__Exercise__
Where the records below show the word "length" in a line, please copy that line.

....

(** C7.  [scheduler_schedule] takes as next task the head of the ready
    queue, or the idle task when the queue is empty.  It changes nothing
    when that is the current task, and nothing when the current task is
    running and the next one's priority number is not strictly smaller
    (a tie keeps the incumbent).  Otherwise it switches.  A running
    current task becomes ready and has its preemption counter
    incremented; it is put back into the ready queue if the queue holds
    fewer than [MAX_READY_TASKS] entries, and is dropped from it
    otherwise.  The next task leaves the ready queue (the queue loses
    its head), becomes running and current, and the switch counter is
    incremented; no other task record changes.  In every state that the
    operations reach from [scheduler_init], a running current task
    finds room in the ready queue, and the queue lists no task twice. *)
Theorem scheduler_schedule_dispatch s :
  let next := scheduler_get_next_task s in
  let curr := current_task s in
  let s' := scheduler_schedule s in
  next = match ready_queue s with n :: _ => Some n | [] => idle_task s end
  ∧ (next = curr → s' = s)
  ∧ (∀ c tc n,
       curr = Some c → tasks s !! c = Some tc → next = Some n →
       state tc = TASK_RUNNING → priority tc ≤ task_get_priority s n →
       s' = s)
  ∧ (∀ c tc n tn,
       curr = Some c → tasks s !! c = Some tc →
       next = Some n → tasks s !! n = Some tn → n ≠ c →
       state tc = TASK_RUNNING → priority tn < priority tc →
       tasks s' !! c =
         Some (set_preemptions (wrap32 (preemptions tc + 1))
                 (set_ready_since (system_ticks s)
                    (set_state TASK_READY tc)))
       ∧ tasks s' !! n = Some (set_state TASK_RUNNING tn)
       ∧ (∀ i, i ≠ c → i ≠ n → tasks s' !! i = tasks s !! i)
       ∧ current_task s' = Some n
       ∧ context_switches s' = wrap64 (context_switches s + 1)
       ∧ ((length (ready_queue s) < MAX_READY_TASKS)%nat →
          ready_queue s' = priority_insert s c (tail (ready_queue s))
          ∧ ready_queue s' ≡ₚ c :: tail (ready_queue s)
          ∧ c ∈ ready_queue s')
       ∧ ((MAX_READY_TASKS ≤ length (ready_queue s))%nat →
          ready_queue s' = tail (ready_queue s))
       ∧ (NoDup (ready_queue s) → n ∉ ready_queue s'))
  ∧ (∀ n tn,
       next = Some n → tasks s !! n = Some tn → next ≠ curr →
       (∀ c, curr = Some c → task_state s c ≠ Some TASK_RUNNING) →
       tasks s' !! n = Some (set_state TASK_RUNNING tn)
       ∧ (∀ i, i ≠ n → tasks s' !! i = tasks s !! i)
       ∧ ready_queue s' = tail (ready_queue s)
       ∧ (NoDup (ready_queue s) → n ∉ ready_queue s')
       ∧ current_task s' = Some n
       ∧ context_switches s' = wrap64 (context_switches s + 1))
  ∧ (∀ qsort c tc,
       reachable qsort any_op s →
       curr = Some c → tasks s !! c = Some tc → state tc = TASK_RUNNING →
       (length (ready_queue s) < MAX_READY_TASKS)%nat
       ∧ NoDup (ready_queue s)).
Proof.
  intros next curr s'. split_and!.
  - unfold next, scheduler_get_next_task, ready_queue_peek.
    by destruct (ready_queue s).
  - intros E. unfold s', scheduler_schedule. fold next curr.
    by rewrite decide_True.
  - intros c tc n Hcurr Hc Hnext Hrun Hle.
    unfold s', scheduler_schedule. fold next curr.
    case_decide; [done|]. rewrite Hcurr, Hnext.
    rewrite decide_True by (unfold task_state; rewrite Hc; simpl; congruence).
    rewrite (task_get_priority_lookup s c tc Hc).
    destruct (Z.geb_spec (task_get_priority s n) (priority tc)); [done|lia].
  - intros c tc n tn Hcurr Hc Hnext Hn Hne Hrun Hlt.
    assert (s' = scheduler_context_switch s (Some c) (Some n)) as ->.
    { unfold s', scheduler_schedule. fold next curr. rewrite Hcurr, Hnext.
      rewrite decide_False by congruence.
      rewrite decide_True
        by (unfold task_state; rewrite Hc; simpl; congruence).
      rewrite (task_get_priority_lookup s c tc Hc).
      rewrite (task_get_priority_lookup s n tn Hn).
      destruct (Z.geb_spec (priority tn) (priority tc)); [lia|done]. }
    destruct (context_switch_preempt s c n tc tn)
      as (H1 & H2 & H3 & H4 & H5 & H6); [done..|].
    assert (remove_first n (priority_insert s c (ready_queue s)) =
            priority_insert s c (tail (ready_queue s))) as Hq.
    { unfold next, scheduler_get_next_task, ready_queue_peek in Hnext.
      destruct (ready_queue s) as [|x q]; simpl in Hnext.
      - simpl. rewrite priority_insert_nil. simpl.
        by destruct (decide (c = n)).
      - simplify_eq. rewrite priority_insert_cons.
        rewrite (task_get_priority_lookup s c tc Hc).
        rewrite (task_get_priority_lookup s n tn Hn).
        destruct (Z.ltb_spec (priority tc) (priority tn)); [lia|].
        simpl. by destruct (decide (n = n)). }
    assert ((length (ready_queue s) < MAX_READY_TASKS)%nat →
            ready_queue (scheduler_context_switch s (Some c) (Some n))
            = priority_insert s c (tail (ready_queue s))) as Hroom.
    { intros Hr. rewrite H6.
      destruct (Nat.leb_spec MAX_READY_TASKS (length (ready_queue s)));
        [lia|done]. }
    assert ((MAX_READY_TASKS ≤ length (ready_queue s))%nat →
            ready_queue (scheduler_context_switch s (Some c) (Some n))
            = tail (ready_queue s)) as Hfull.
    { intros Hr. rewrite H6.
      destruct (Nat.leb_spec MAX_READY_TASKS (length (ready_queue s)));
        [|lia].
      by apply next_task_removed. }
    split_and!; try done.
    + intros Hr. rewrite (Hroom Hr). split_and!; [done| |].
      * apply priority_insert_perm.
      * apply elem_of_priority_insert. by left.
    + intros Hnd.
      pose proof (next_task_gone s n Hnext Hnd) as Hgone.
      destruct (Nat.ltb_spec (length (ready_queue s)) MAX_READY_TASKS)
        as [Hr|Hr].
      * rewrite (Hroom Hr). rewrite elem_of_priority_insert.
        intros [->|Hin]; done.
      * by rewrite (Hfull Hr).
  - intros n tn Hnext Hn Hne Hnot.
    assert (s' = scheduler_context_switch s curr (Some n)) as ->.
    { unfold s', scheduler_schedule. fold next curr.
      rewrite decide_False by done. rewrite Hnext.
      destruct curr as [c|] eqn:Hcurr; [|done].
      rewrite decide_False; [done|]. by apply Hnot. }
    destruct (context_switch_idle s curr n tn)
      as (H1 & H2 & H3 & H4 & H5); [done|congruence|done|].
    rewrite (next_task_removed s n Hnext) in H3.
    split_and!; try done.
    intros Hnd. rewrite H3. by apply next_task_gone.
  - intros qsort c tc Hreach _ Hc Hrun.
    by eapply running_task_leaves_room.
Qed.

....

__Result below__
       ∧ ((length (ready_queue s) < MAX_READY_TASKS)%nat →
       ∧ ((MAX_READY_TASKS ≤ length (ready_queue s))%nat →
       (length (ready_queue s) < MAX_READY_TASKS)%nat
    assert ((length (ready_queue s) < MAX_READY_TASKS)%nat →
      destruct (Nat.leb_spec MAX_READY_TASKS (length (ready_queue s)));
    assert ((MAX_READY_TASKS ≤ length (ready_queue s))%nat →
      destruct (Nat.leb_spec MAX_READY_TASKS (length (ready_queue s)));
      destruct (Nat.ltb_spec (length (ready_queue s)) MAX_READY_TASKS)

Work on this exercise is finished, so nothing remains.